An interesting economic trend developed in these tobacco shops. Sales of top-up phone cards boomed, but per-customer tobacco sales, especially among young people, declined. Surveys determined that young people were choosing to spend their limited disposal income “1p” (one British penny) at a time sending text messages, and (less frequently) more expensive phone conversations, leaving less money available for cigarettes. There was already a social push against smoking going on, and in the “survival of the fittest” world of consumer economics, the “penny text message” consumed a major portion of personal income that would have otherwise gone up in smoke, or even to other family needs.
In the United States, total family cell phone costs now clearly account for more consumer spending than home telephone bills did in the past. We are all dependent on the new technology, and in may ways our lives are better for it, but cell phones can also be big “penny suckers” in family budgets.
Are we really in control of our consumer choices?

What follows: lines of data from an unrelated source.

(* ===== verification/Str.v ===== *)
(** * Growing strings (src/str.c, src/str.h)

    A [str_st] holds a block from the allocator, whose cells are
    uninitialised until they are written.  Accesses outside the block, or to
    uninitialised cells, are undefined.  Whether an allocation succeeds is
    decided by an argument that is asked with the size. *)

From S2P Require Import Prelude CString.

Abbreviation cell := (option Z).

Record str_st := {
  allocd : option (list cell);     (* NULL or the block *)
  data : nat;                      (* the pointer data, from allocd on *)
  max_length : Z;
  len : Z }.                       (* the field length *)

Definition set_len (s : str_st) (n : Z) : str_st := {| s with len := n |}.

Definition str_init : str_st := {| allocd := None; data := 0; max_length := 0; len := 0 |}.

(** Without a block nothing is done; otherwise the block is freed. *)
Definition str_clear (s : str_st) : str_st :=
  match allocd s with None => s | Some _ => str_init end.

Definition str_reset (s : str_st) : str_st := {| s with data := 0%nat; len := 0 |}.

Definition ERR_MEM : Z := -6.
Definition MIN_CHUNK : Z := 64.

(** Bytes of the string; undefined when a cell is not initialised. *)
Definition peek (b : list cell) (off n : nat) : cres (list Z) :=
  if (length b <? off + n)%nat then UB else
  match mapM id (take n (drop off b)) with Some bs => Ok bs | None => UB end.

(** The bytes of the string. *)
Definition contents (s : str_st) : cres (list Z) :=
  match allocd s with
  | None => UB
  | Some b => peek b (data s) (Z.to_nat (len s))
  end.

(** [memmove(allocd, data, length)]. *)
Definition move_front (b : list cell) (off n : nat) : cres (list cell) :=
  if (length b <? off + n)%nat then UB else poke b 0 (take n (drop off b)).

Definition realloc (b : option (list cell)) (n : Z) : list cell :=
  let old := default [] b in
  take (Z.to_nat n) old ++ replicate (Z.to_nat n - length old) None.

Section str.
Context (mem : Z → bool).

(** The result of the C function and the string. *)
Definition str_append_size (s : str_st) (data_size : Z) : cres (Z * str_st) :=
  let tot_len := u64 (data_size + len s) in
  if data_size =? 0 then Ok (0, s) else
  if u64 (tot_len + 1) <=? max_length s then
    match allocd s with
    | None => UB
    | Some b =>
      if u64 (max_length s - Z.of_nat (data s)) <=? tot_len then
        b' ← move_front b (data s) (Z.to_nat (len s));
        Ok (s32 tot_len, {| s with allocd := Some b'; data := 0%nat |})
      else Ok (s32 tot_len, s)
    end
  else
    let new_len := u64 (Z.max data_size MIN_CHUNK + Z.max (max_length s) MIN_CHUNK) in
    if negb (mem (u64 (new_len + 1))) then Ok (ERR_MEM, {| s with allocd := None |}) else
    let b := realloc (allocd s) (u64 (new_len + 1)) in
    b' ← (if len s =? 0 then Ok b else move_front b (data s) (Z.to_nat (len s)));
    Ok (s32 tot_len, {| allocd := Some b'; data := 0%nat; max_length := new_len; len := len s |}).

Definition str_append_data (s : str_st) (bs : list Z) : cres (Z * str_st) :=
  '(ret, s) ← str_append_size s (Z.of_nat (length bs) + 1);
  if ret <? 0 then Ok (ret, s) else
  match allocd s with
  | None => UB
  | Some b =>
    b ← poke b (data s + Z.to_nat (len s)) (Some <$> bs);
    let n := u64 (Z.of_nat (length bs) + len s) in
    b ← poke b (data s + Z.to_nat n) [Some 0];
    Ok (0, {| s with allocd := Some b; len := n |})
  end.

Definition str_append_data_prefix1 (s : str_st) (bs : list Z) : cres (Z * str_st) :=
  '(ret, s) ← str_append_data s [u8 (Z.of_nat (length bs))];
  if 0 <=? ret then str_append_data s bs else Ok (ret, s).

(** [src] is a C string without its NUL, or NULL. *)
Definition str_append_str (s : str_st) (src : option (list Z)) : cres (Z * str_st) :=
  match src with
  | None => Ok (-1, s)
  | Some t =>
    '(ret, s) ← str_append_data s (t ++ [0]);
    Ok (ret, if 0 <=? ret then set_len s (u64 (len s - 1)) else s)
  end.

(** [text] is what [vasprintf] prints, if it can. *)
Definition str_append_printf (s : str_st) (text : option (list Z)) : cres (Z * str_st) :=
  match text with None => Ok (-1, s) | Some t => str_append_str s (Some t) end.

(** ** Replacing patterns *)

(** A row of [str_rep_tab]: the pattern and the text to put in its place,
    [rep_val] or the result of [rep_func], which may be NULL. *)
Record str_rep := { pattern : list Z; rep_val : option (list Z) }.

(** The row for the text at a percent sign. *)
Fixpoint find_pattern (tab : list str_rep) (text : list Z) : option str_rep :=
  match tab with
  | [] => None
  | r :: tab' =>
    if bool_decide (take (length (pattern r)) text = pattern r) then Some r
    else find_pattern tab' text
  end.

(** [memchr(p, '%', n)] as an index. *)
Fixpoint memchr (text : list Z) (c : Z) : option nat :=
  match text with
  | [] => None
  | x :: text' => if x =? c then Some O else S <$> memchr text' c
  end.

Fixpoint str_replace_loop (fuel : nat) (s : str_st) (pos : nat) (tab : list str_rep)
    : cres (Z * str_st) :=
  match fuel with
  | O => Fuel
  | S fuel' =>
    match allocd s with
    | None => UB
    | Some b =>
      text ← peek b (data s + pos) (Z.to_nat (len s) - pos);
      match memchr text 37 with
      | None => Ok (0, s)
      | Some k =>
        let pos := (pos + k)%nat in
        let text := drop k text in
        match find_pattern tab text with
        | None => match tab with [] => UB | _ => Ok (-1, s) end
        | Some r =>
          let final := drop (length (pattern r)) text in
          if negb (mem (Z.of_nat (length final))) then Ok (-1, s) else
          let s := set_len s (u64 (len s - Z.of_nat (length final + length (pattern r)))) in
          '(ret, s) ← str_append_str s (rep_val r);
          if ret <? 0 then Ok (ret, s) else
          '(ret, s) ← str_append_data s final;
          if ret <? 0 then Ok (ret, s) else
          if Z.of_nat pos <? len s then str_replace_loop fuel' s pos tab else Ok (0, s)
        end
      end
    end
  end.

Definition str_replace_str (fuel : nat) (s : str_st) (tab : list str_rep) : cres (Z * str_st) :=
  str_replace_loop fuel s 0 tab.

End str.

(** [trim_trailing_whitespace] on a string without its NUL. *)
Fixpoint drop_spaces (rev_str : list Z) : list Z :=
  match rev_str with
  | [] => []
  | c :: r => if c_isspace c then drop_spaces r else rev_str
  end.

Definition trim_trailing_whitespace (s : list Z) : list Z := reverse (drop_spaces (reverse s)).

(** ** What a string holds *)

Definition repr (s : str_st) (bs : list Z) : Prop :=
  match allocd s with
  | None => s = str_init ∧ bs = []
  | Some b =>
    Z.of_nat (length b) = max_length s + 1 ∧ max_length s ≤ 2 ^ 33 ∧
    len s = Z.of_nat (length bs) ∧
    Z.of_nat (data s) + len s ≤ max_length s ∧
    take (length bs) (drop (data s) b) = Some <$> bs
  end.

Lemma repr_init : repr str_init [].
Proof. done. Qed.

Lemma repr_len s bs : repr s bs → len s = Z.of_nat (length bs).
Proof. unfold repr. case_match; [naive_solver|]. by intros [-> ->]. Qed.

Lemma repr_reset s bs : repr s bs → repr (str_reset s) [].
Proof.
  unfold repr. simpl. case_match; [|by intros [-> _]]. intros (? & ? & ? & ? & ?).
  split_and!; simpl; lia || done.
Qed.

Lemma repr_clear s bs : repr s bs → repr (str_clear s) [].
Proof. unfold repr, str_clear. destruct (allocd s) eqn:E; [done|]. rewrite E. naive_solver. Qed.

(** The bytes before a position are still there when the string is cut. *)
Lemma repr_cut s bs n : repr s bs → (n ≤ length bs)%nat → allocd s ≠ None →
  repr (set_len s (Z.of_nat n)) (take n bs).
Proof.
  unfold repr. simpl. case_match; [|done]. intros (? & ? & ? & ? & Ht) Hn _.
  rewrite length_take. rewrite Nat.min_l by lia.
  split_and!; [done|done|done|lia|]. rewrite fmap_take, <- Ht, take_take. by rewrite Nat.min_l.
Qed.

Lemma poke_spec {A} (b : list A) off bs : (off + length bs ≤ length b)%nat →
  poke b off bs = Ok (take off b ++ bs ++ drop (off + length bs) b).
Proof. intros. unfold poke. by destruct (Nat.leb_spec (off + length bs) (length b)); [|lia]. Qed.

Lemma move_front_spec b off n : (off + n ≤ length b)%nat →
  ∃ b', move_front b off n = Ok b' ∧ length b' = length b ∧
    take n (drop 0 b') = take n (drop off b).
Proof.
  intros H. unfold move_front. destruct (Nat.ltb_spec (length b) (off + n)); [lia|].
  assert (length (take n (drop off b)) = n) as Hl by (rewrite length_take, length_drop; lia).
  rewrite poke_spec by lia. eexists. split; [done|].
  rewrite !length_app, Hl, length_drop. split; [simpl; lia|].
  rewrite drop_0. simpl. rewrite take_app_le by lia. by rewrite take_ge by lia.
Qed.

Lemma realloc_length b n : 0 ≤ n → Z.of_nat (length (realloc b n)) = n.
Proof. intros. unfold realloc. rewrite length_app, length_take, length_replicate. lia. Qed.

Lemma realloc_keeps b n k : (k ≤ length b)%nat → Z.of_nat (length b) ≤ n →
  take k (realloc (Some b) n) = take k b.
Proof.
  intros. unfold realloc. simpl. rewrite (take_ge b) by lia. by rewrite take_app_le.
Qed.

Section append.
Context (mem : Z → bool).

(** Either there is room for [n] more bytes after the string, or memory is
    exhausted. *)
Lemma str_append_size_ok s bs n :
  repr s bs → 1 ≤ n → Z.of_nat (length bs) + n < 2 ^ 31 →
  (∃ s' b, str_append_size mem s n = Ok (Z.of_nat (length bs) + n, s') ∧ repr s' bs ∧
     allocd s' = Some b ∧ (data s' + length bs + Z.to_nat n ≤ length b)%nat ∧
     Z.of_nat (data s') + len s' + n ≤ max_length s') ∨
  ((∃ k, mem k = false) ∧ str_append_size mem s n = Ok (ERR_MEM, {| s with allocd := None |})).
Proof.
  intros Hr Hn Hsz. pose proof (repr_len _ _ Hr) as Hlen.
  unfold str_append_size. rewrite Hlen. rewrite (wrap_small 64 (n + _)) by lia.
  destruct (Z.eqb_spec n 0); [lia|]. rewrite (wrap_small 64 (n + _ + 1)) by lia.
  rewrite (s32_small (n + _)) by lia.
  destruct (Z.leb_spec (n + Z.of_nat (length bs) + 1) (max_length s)).
  - left. unfold repr in Hr. destruct (allocd s) as [b|] eqn:Eb;
      [|destruct Hr as [-> ->]; simpl in *; lia].
    destruct Hr as (Hb & Hm & _ & Hd & Ht). rewrite wrap_small by lia.
    destruct (Z.leb_spec (max_length s - Z.of_nat (data s)) (n + Z.of_nat (length bs))).
    + rewrite Nat2Z.id. destruct (move_front_spec b (data s) (length bs)) as (b' & -> & Hl & Ht');
        [lia|]. run. eexists _, b'. split; [do 2 f_equal; lia|]. unfold repr. simpl.
      rewrite Ht', Ht. split_and!; (done || lia).
    + eexists s, b. split; [do 2 f_equal; lia|]. unfold repr. rewrite Eb. split_and!; (done || lia).
  - assert (max_length s ≤ 2 ^ 31) as Hmax by lia.
    assert (0 ≤ max_length s ∧ Z.of_nat (length bs) ≤ max_length s) as [Hm0 Hm1].
    { unfold repr in Hr. destruct (allocd s); [|destruct Hr as [-> ->]; simpl; lia]. lia. }
    unfold MIN_CHUNK. set (new_len := Z.max n 64 + Z.max (max_length s) 64).
    assert (n + Z.of_nat (length bs) ≤ new_len ≤ 2 ^ 32 + 64) by lia.
    rewrite (wrap_small 64 new_len), (wrap_small 64 (new_len + 1)) by lia.
    destruct (mem (new_len + 1)) eqn:Em; cbn [negb]; [left|right; by eauto].
    assert (∃ b', (if len s =? 0 then Ok (realloc (allocd s) (new_len + 1))
        else move_front (realloc (allocd s) (new_len + 1)) (data s) (Z.to_nat (len s))) = Ok b' ∧
      Z.of_nat (length b') = new_len + 1 ∧ take (length bs) b' = Some <$> bs) as (b' & E & Hl & Ht).
    { pose proof (realloc_length (allocd s) (new_len + 1)) as Hrl. unfold repr in Hr.
      destruct (Z.eqb_spec (len s) 0).
      { eexists. split; [done|]. split; [apply Hrl; lia|]. destruct bs; [done|simpl in *; lia]. }
      destruct (allocd s) as [b|]; [|destruct Hr as [-> ->]; done].
      destruct Hr as (Hb & _ & _ & Hd & Ht). rewrite Hlen, Nat2Z.id.
      destruct (move_front_spec (realloc (Some b) (new_len + 1)) (data s) (length bs))
        as (b' & -> & Hl & Ht'); [lia|].
      eexists. split; [done|]. split; [lia|]. rewrite drop_0 in Ht'. rewrite Ht', <- Ht.
      rewrite !take_drop_commute. by rewrite realloc_keeps by lia. }
    rewrite Hlen in E. rewrite E. run. eexists _, b'. split; [do 2 f_equal; lia|].
    unfold repr. simpl. rewrite drop_0. split_and!; (done || lia).
Qed.

Lemma str_append_data_ok s bs d :
  repr s bs → Z.of_nat (length bs) + Z.of_nat (length d) + 1 < 2 ^ 31 →
  (∃ s', str_append_data mem s d = Ok (0, s') ∧ repr s' (bs ++ d) ∧ allocd s' ≠ None) ∨
  ((∃ k, mem k = false) ∧ ∃ s', str_append_data mem s d = Ok (ERR_MEM, s')).
Proof.
  intros Hr Hsz. unfold str_append_data.
  destruct (str_append_size_ok s bs (Z.of_nat (length d) + 1) Hr) as
    [(s' & b & -> & Hr' & Eb & Hroom & Hmax)|[Hmem ->]]; [lia|lia| |right; by eauto].
  left. run. destruct (Z.ltb_spec (Z.of_nat (length bs) + (Z.of_nat (length d) + 1)) 0); [lia|].
  rewrite Eb. pose proof (repr_len _ _ Hr') as Hlen. rewrite Hlen, Nat2Z.id in *.
  rewrite poke_spec by (rewrite length_fmap; lia). run.
  rewrite wrap_small by lia. rewrite length_fmap.
  set (b1 := take (data s' + length bs) b ++ _).
  assert (length b1 = length b) as Hb1.
  { subst b1. rewrite !length_app, length_take, length_drop, length_fmap. lia. }
  rewrite poke_spec by (rewrite Hb1; simpl; lia). run. eexists. split; [done|].
  unfold repr in *. rewrite Eb in Hr'. destruct Hr' as (Hb & Hm & _ & Hd & Ht). simpl.
  split; [|done]. rewrite (length_app bs d). split_and!; [|done|lia|lia|].
  { rewrite length_app, length_take. cbn [length]. rewrite length_drop, Hb1. lia. }
  replace (Z.to_nat (Z.of_nat (length d) + Z.of_nat (length bs))) with (length bs + length d)%nat by lia.
  rewrite take_drop_commute.
  rewrite take_app_le by (rewrite length_take, Hb1; lia). rewrite take_ge by (rewrite length_take, Hb1; lia).
  subst b1. rewrite (assoc_L (++)), take_app_length'
    by (rewrite length_app, length_take, length_fmap; lia).
  rewrite drop_app_le by (rewrite length_take; lia). rewrite fmap_app. f_equal.
  rewrite <- Ht. by rewrite take_drop_commute.
Qed.
End append.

In an earlier post, I looked at a classic study on the science behind volition, where consumer choice could be “tweaked” away from selecting from a tray of great-looking fruit to instead selecting from another of chocolate cake simply by the relatively-small stress of making people memorize a seven-digit number as opposed to a three-digit number. Small influences cause small changes in our behavior, and those small changes add up.
In another earlier post, I looked at the widely-held “collective delusion” that “advertising does not work on me.” Most of the internet that we consume is financed, to the tune of many billions of dollars per year, on the reality that we are all the “products” of internet advertisers. Information about our consumer preference “weak spots” has generated its own multi-billion-dollar business, mostly invisible to us. Analyzing the online credit or debit card purchases of most of us would likely reveal a host of “penny-sucking” transactions.
And yet, we continue to hold on to the myth that most people struggling in financial crisis are “bad choice-makers” who could get themselves out of their self-dug hole if they only had our superior choice-making skills. We often give ourselves far too much credit for “rolls of the cosmic dice” that went our way.